= Problem to work on =
The output is the lines below from the one with "entry_ok e f) es ->" through the one with "rewrite entries_lookup in", both included, printed exactly and with no other line.

★ ★ ★ ★ ★ ★ ★

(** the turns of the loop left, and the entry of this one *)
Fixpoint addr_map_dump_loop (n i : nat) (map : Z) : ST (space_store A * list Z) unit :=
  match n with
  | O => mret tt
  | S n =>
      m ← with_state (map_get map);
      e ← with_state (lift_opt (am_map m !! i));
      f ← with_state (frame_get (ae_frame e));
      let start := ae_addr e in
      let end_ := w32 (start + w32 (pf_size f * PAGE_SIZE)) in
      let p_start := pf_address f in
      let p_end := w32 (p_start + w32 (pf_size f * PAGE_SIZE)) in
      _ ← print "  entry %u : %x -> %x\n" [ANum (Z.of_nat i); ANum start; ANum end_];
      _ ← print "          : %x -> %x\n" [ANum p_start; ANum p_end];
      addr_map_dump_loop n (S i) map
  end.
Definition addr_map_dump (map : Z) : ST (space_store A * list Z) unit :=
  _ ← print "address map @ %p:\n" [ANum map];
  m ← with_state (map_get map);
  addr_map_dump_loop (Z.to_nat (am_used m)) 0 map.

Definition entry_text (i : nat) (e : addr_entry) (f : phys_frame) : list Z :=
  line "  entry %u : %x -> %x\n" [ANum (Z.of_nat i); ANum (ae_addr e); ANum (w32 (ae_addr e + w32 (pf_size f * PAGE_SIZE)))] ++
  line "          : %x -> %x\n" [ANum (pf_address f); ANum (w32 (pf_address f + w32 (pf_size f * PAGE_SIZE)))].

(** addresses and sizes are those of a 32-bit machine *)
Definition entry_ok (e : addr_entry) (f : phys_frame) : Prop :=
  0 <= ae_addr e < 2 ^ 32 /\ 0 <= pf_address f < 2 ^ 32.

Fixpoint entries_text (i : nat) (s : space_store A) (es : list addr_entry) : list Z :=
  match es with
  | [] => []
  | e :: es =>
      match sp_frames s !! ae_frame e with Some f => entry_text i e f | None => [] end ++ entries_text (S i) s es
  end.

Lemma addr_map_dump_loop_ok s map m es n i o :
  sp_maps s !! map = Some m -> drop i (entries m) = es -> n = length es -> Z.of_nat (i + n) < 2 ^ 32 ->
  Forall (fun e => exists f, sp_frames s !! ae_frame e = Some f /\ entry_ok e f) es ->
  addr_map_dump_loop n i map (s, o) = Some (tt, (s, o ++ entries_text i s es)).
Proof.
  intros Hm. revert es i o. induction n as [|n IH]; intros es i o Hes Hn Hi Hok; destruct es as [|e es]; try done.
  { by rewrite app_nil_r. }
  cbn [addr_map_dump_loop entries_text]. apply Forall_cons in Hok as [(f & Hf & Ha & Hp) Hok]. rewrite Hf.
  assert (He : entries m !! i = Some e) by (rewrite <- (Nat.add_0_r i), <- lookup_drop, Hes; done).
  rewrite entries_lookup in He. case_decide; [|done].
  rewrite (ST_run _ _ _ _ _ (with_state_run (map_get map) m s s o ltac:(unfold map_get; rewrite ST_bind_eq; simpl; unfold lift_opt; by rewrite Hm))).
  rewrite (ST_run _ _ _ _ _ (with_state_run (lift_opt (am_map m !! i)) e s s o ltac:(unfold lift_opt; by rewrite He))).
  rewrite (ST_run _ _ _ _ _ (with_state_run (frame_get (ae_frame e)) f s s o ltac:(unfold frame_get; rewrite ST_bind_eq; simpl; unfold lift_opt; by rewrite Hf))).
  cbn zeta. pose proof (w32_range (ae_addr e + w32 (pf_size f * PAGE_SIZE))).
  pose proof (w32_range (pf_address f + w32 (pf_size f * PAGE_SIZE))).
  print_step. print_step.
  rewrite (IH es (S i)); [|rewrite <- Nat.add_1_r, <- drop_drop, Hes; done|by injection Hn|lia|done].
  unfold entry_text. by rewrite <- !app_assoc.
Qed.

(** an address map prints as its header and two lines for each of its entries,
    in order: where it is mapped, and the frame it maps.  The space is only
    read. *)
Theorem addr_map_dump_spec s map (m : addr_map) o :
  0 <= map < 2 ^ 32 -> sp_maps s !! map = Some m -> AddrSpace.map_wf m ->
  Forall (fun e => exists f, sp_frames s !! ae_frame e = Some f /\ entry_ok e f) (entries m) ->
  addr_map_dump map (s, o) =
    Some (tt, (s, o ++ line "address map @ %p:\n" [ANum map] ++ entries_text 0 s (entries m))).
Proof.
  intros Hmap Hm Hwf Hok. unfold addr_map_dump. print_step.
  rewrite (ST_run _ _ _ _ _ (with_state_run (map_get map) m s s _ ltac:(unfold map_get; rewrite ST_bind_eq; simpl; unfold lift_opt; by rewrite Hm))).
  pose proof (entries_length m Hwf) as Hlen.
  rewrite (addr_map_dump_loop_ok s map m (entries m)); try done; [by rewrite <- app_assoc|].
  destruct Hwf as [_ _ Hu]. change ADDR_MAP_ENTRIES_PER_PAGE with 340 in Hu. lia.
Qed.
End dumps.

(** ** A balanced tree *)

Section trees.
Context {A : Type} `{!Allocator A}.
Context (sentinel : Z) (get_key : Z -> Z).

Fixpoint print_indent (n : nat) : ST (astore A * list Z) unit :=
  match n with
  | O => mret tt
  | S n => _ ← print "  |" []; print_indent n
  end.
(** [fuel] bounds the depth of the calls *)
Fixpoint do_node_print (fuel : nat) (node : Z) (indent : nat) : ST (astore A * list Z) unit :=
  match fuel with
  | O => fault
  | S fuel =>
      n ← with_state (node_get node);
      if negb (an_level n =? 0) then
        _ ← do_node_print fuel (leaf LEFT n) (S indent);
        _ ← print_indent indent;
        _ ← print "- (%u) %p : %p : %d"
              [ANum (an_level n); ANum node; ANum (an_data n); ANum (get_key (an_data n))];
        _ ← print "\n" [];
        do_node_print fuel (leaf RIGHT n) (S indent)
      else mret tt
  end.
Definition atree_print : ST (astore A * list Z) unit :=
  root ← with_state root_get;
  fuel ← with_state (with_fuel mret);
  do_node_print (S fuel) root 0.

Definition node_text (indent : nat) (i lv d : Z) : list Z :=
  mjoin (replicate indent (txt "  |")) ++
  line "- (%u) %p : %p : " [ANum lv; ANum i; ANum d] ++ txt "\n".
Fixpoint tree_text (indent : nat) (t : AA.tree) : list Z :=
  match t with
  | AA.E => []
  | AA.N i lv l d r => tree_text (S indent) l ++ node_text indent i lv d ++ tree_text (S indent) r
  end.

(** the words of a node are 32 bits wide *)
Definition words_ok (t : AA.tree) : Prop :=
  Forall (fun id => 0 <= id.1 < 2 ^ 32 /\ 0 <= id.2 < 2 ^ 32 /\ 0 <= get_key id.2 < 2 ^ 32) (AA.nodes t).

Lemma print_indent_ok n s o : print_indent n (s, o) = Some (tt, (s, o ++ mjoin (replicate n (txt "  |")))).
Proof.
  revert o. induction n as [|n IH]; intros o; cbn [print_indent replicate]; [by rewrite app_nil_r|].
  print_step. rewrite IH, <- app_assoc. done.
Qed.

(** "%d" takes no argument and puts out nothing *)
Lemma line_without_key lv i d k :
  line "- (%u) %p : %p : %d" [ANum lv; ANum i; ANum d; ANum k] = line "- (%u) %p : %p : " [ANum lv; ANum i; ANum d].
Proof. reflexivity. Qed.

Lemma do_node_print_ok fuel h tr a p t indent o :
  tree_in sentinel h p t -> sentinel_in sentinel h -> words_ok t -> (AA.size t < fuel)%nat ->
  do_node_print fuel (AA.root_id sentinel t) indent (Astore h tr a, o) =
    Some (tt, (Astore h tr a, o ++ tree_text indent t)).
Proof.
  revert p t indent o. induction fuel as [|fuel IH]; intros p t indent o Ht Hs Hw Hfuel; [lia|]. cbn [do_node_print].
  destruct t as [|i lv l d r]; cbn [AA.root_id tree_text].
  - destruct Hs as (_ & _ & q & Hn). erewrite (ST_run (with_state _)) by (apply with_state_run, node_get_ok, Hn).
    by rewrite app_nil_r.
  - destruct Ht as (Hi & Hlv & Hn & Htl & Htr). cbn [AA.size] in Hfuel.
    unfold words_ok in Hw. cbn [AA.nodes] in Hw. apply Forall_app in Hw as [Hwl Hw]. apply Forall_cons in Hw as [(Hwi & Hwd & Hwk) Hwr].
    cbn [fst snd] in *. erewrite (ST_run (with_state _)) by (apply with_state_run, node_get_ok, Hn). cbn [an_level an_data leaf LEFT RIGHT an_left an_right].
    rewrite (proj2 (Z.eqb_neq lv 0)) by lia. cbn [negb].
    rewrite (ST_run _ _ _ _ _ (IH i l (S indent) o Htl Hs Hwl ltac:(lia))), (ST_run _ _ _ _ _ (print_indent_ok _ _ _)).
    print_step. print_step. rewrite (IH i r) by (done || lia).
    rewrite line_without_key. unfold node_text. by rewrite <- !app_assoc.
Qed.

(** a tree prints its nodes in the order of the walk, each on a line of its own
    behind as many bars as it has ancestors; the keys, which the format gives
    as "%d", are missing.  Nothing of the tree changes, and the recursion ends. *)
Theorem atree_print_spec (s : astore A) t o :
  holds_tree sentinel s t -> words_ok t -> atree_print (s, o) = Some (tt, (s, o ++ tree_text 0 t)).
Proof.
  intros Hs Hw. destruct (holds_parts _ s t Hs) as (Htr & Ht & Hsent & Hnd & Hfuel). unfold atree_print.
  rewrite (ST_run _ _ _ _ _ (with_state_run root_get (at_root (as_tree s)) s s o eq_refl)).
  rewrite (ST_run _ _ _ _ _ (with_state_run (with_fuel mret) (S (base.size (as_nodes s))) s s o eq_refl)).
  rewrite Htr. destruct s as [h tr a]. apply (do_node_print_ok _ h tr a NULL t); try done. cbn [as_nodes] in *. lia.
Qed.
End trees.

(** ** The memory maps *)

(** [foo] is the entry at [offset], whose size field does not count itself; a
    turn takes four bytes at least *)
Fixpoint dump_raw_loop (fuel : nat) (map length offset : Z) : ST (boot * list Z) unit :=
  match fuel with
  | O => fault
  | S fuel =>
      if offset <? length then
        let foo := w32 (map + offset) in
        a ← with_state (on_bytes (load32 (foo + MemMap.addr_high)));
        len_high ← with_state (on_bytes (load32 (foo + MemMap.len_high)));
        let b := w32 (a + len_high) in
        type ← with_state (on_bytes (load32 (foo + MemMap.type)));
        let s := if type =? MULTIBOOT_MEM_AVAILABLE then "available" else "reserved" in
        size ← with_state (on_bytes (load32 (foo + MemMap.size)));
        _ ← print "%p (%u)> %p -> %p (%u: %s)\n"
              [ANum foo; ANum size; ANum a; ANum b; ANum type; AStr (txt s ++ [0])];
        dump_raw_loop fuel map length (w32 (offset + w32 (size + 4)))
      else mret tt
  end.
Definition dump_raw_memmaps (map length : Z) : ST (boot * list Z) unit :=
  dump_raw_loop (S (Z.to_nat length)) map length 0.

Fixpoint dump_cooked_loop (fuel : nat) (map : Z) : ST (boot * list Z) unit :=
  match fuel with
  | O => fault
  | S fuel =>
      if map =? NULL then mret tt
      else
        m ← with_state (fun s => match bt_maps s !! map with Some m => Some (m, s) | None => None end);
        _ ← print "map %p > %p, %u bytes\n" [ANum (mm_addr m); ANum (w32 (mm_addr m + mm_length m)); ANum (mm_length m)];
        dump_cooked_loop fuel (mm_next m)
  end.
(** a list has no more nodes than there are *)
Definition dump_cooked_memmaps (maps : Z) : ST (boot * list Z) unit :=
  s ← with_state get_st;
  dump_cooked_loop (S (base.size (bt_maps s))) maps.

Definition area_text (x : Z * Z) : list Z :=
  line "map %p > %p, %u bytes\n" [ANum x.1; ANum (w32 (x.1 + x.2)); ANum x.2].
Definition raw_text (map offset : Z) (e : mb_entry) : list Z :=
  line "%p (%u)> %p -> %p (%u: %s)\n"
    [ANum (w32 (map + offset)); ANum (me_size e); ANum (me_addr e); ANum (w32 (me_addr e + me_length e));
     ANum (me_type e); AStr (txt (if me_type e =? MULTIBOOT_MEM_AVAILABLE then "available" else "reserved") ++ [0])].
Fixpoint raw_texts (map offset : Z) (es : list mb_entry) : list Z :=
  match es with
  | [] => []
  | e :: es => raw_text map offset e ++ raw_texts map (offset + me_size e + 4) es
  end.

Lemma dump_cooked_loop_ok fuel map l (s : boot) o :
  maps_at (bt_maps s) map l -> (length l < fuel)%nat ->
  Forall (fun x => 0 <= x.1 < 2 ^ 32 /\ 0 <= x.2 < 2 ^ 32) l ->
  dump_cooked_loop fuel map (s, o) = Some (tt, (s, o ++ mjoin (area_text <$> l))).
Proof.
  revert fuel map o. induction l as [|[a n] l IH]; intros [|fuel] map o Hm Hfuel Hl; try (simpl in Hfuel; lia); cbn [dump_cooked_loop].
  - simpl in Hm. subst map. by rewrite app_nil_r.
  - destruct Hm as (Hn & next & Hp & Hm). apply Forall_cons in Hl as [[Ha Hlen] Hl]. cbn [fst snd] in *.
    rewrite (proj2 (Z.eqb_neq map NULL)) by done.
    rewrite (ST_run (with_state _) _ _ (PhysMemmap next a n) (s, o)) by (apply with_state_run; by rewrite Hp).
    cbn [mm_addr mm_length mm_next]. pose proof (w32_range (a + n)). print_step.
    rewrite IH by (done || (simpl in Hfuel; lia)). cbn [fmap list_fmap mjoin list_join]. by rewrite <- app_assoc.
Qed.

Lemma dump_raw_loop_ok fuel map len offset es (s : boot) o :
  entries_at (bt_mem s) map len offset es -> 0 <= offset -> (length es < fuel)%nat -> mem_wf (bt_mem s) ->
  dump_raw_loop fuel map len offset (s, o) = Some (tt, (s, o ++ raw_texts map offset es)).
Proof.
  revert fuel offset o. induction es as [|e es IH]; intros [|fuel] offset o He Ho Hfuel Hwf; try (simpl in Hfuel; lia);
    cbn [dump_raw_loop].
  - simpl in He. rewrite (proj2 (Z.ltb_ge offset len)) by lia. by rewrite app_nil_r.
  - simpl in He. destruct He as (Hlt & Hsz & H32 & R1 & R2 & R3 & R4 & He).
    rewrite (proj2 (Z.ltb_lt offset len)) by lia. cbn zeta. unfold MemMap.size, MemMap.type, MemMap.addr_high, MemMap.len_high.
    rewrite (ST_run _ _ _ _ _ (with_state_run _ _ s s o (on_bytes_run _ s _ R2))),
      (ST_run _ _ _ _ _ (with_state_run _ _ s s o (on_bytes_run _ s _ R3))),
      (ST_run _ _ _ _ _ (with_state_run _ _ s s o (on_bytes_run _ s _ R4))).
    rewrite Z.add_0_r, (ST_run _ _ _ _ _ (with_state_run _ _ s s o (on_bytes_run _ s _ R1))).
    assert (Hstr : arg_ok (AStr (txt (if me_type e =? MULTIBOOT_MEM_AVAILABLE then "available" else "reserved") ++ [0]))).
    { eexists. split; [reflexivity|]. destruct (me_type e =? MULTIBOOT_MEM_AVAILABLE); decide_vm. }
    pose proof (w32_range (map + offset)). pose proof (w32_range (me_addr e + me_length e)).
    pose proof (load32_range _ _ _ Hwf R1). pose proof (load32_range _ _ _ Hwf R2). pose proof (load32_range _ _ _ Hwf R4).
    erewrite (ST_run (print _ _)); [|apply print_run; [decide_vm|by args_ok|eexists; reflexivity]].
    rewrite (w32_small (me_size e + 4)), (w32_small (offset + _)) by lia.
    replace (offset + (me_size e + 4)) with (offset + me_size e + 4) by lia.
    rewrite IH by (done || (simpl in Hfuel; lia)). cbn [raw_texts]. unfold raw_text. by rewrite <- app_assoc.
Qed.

★ ★ ★ ★ ★ ★ ★

= Task response =
  Forall (fun e => exists f, sp_frames s !! ae_frame e = Some f /\ entry_ok e f) es ->
  addr_map_dump_loop n i map (s, o) = Some (tt, (s, o ++ entries_text i s es)).
Proof.
  intros Hm. revert es i o. induction n as [|n IH]; intros es i o Hes Hn Hi Hok; destruct es as [|e es]; try done.
  { by rewrite app_nil_r. }
  cbn [addr_map_dump_loop entries_text]. apply Forall_cons in Hok as [(f & Hf & Ha & Hp) Hok]. rewrite Hf.
  assert (He : entries m !! i = Some e) by (rewrite <- (Nat.add_0_r i), <- lookup_drop, Hes; done).
  rewrite entries_lookup in He. case_decide; [|done].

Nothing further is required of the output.